Fourth, with rising affluence, young Chinese middle-class people are likely to have the kind of moral/existential/meaning-of-life crises that hit the US baby boomers in the 1960s. They may be looking for something genuinely meaningful to do with their lives beyond workaholism & consumerism. I think 80k hours could prove very effective in filling this gap, if it developed materials suited to the Chinese cultural, economic, and educational context.

Comment author: Austen_Forrester 10 January 2018 07:11:36PM 0 points [-]

I didn't mean to imply that it was hopeless to increase charitable giving in China, rather the opposite, that it's so bad it can only go up! Besides that, I agree with all your points.
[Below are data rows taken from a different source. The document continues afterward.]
Lemma deallocuvm_from_spec fuel pgdir oldsz R T : oldsz <= KERNBASE -> forall n s U xs, space s pgdir T U R xs -> 0 <= n ->
  pgs oldsz - n < Z.of_nat fuel -> 0 < Z.of_nat fuel ->
  wp (deallocuvm_from me kend fuel pgdir (vpage n) oldsz) (fun _ => released n (pgs oldsz) pgdir T U R xs s) s.
Proof using kend_high.
  intros Hold. induction fuel as [|fuel IH]; intros n s U xs H Hn Hf H0; [lia|]. cbn [deallocuvm_from]. pose proof (pgs_spec n oldsz) as Hp.
  destruct (Z.ltb_spec (vpage n) oldsz) as [Hlt|Hge].
  2:{ wp_step. exists U, xs. split_and!; try done; [|apply changed_refl]. intros q. by destruct (decide _); [lia|]. }
  assert (Hnu : 0 <= n < UPAGES) by (unfold vpage, UPAGES, KERNBASE, PGSIZE in *; lia).
  wp_step. eapply (walk_look me kend kend_high); [exact (sp_st _ _ _ _ _ _ H)|unfold UPAGES in *; lia|].
  pose proof (sp_pte _ _ _ _ _ _ H n Hnu) as Epte. unfold pte in Epte. destruct (T !! (n / 1024)) as [t|] eqn:Et.
  2:{ change (0 =? 0) with true. do 2 wp_step. rewrite next_table by done.
      pose proof (Z.div_mod n 1024 ltac:(done)). pose proof (Z.mod_pos_bound n 1024 ltac:(done)).
      eapply wp_mono; [apply (IH _ s U xs H); lia|]. cbn beta. intros _ s' (U' & xs' & ? & Hc & ?). exists U', xs'. split; [done|]. split; [by eapply no_table_cut|done]. }
  destruct (vmst_parts _ _ _ _ _ _ (sp_st _ _ _ _ _ _ H)) as (_ & _ & _ & _ & _ & Ht & _). destruct (Ht t) as [Hpt _]; [apply elem_tabs; eauto|].
  destruct (page_index n) as [_ Hj]; [unfold UPAGES in *; lia|]. pose proof Hpt as [_ Htr].
  destruct (Z.eqb_spec (t + 4 * (n mod 1024)) 0); [unfold KERNBASE in *; lia|].
  assert (Hnext : u32 (vpage n + PGSIZE) = vpage (n + 1)) by (rewrite u32_small; unfold vpage, UPAGES, PGSIZE in *; lia).
  unfold ldw. do 3 wp_step. rewrite Epte. destruct (U !! n) as [[p f]|] eqn:En; cbn [fmap option_fmap option_map from_option id].
  - destruct (space_frame _ _ _ _ _ _ _ _ _ H En) as (Hpo & Hpx & _).
    destruct (sp_dom _ _ _ _ _ _ H n _ En) as (_ & Hfr & Hfo). destruct (upte_facts p f Hpo Hfr Hfo) as (-> & -> & _ & Hnz & -> & _).
    do 2 wp_step. apply wp_panic_if; [by apply Z.eqb_neq|]. cbn beta. wp_step.
    eapply wp_mono; [apply (kfree_spec me kend kend_high p s xs (vm_free _ _ _ _ _ _ (sp_st _ _ _ _ _ _ H)) Hpo Hpx)|].
    cbn beta. intros [] s1 (Hf1 & _ & Em1). unfold stw. do 2 wp_step.
    destruct (unmap_page s pgdir T U R xs n p f t s1 _ H En Et Hf1 Em1) as (H2 & C2 & K2). rewrite Hnext.
    eapply wp_mono; [apply (IH (n + 1) _ (delete n U) (p :: xs) H2); lia|]. cbn beta. intros _ s'. apply (released_page s _ _ _ _ _ _ _ p f); [done|lia|exact C2|exact K2].
  - change (present 0) with false. wp_steps. rewrite Hnext.
    eapply wp_mono; [apply (IH (n + 1) s U xs H); lia|]. cbn beta. intros _ s' (U' & xs' & H3 & Hc & Hrest). exists U', xs'. split; [done|]. split; [|done].
    intros q. rewrite Hc. destruct (decide (q = n)) as [->|Hne]; [rewrite En; by destruct (decide _), (decide _)|].
    destruct (decide (n + 1 <= q < _)), (decide (n <= q < _)); lia || done.
Qed.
The Chinese government already provides foreign aid in Africa to make it possible to further their interests in the region. I was thinking of how we could possibly get them to expand it. The government seems almost impossible to influence, but perhaps EAs could influence African governments to try to solicit more foreign aid from China? It could have a negative consequence, however, in that receiving more aid from China may make Africa more susceptible to accepting bad trade deals, etc.

I don't know how to engage with China, but I do strongly feel that it holds huge potential for both altruism and also GCRs, which shouldn't be ignored. I like CEA's approach of seeking expertise on China generalist experts. There are a number of existing Western-China think tanks that could be useful to the movement, but I think that a "China czar" for EA is a necessity.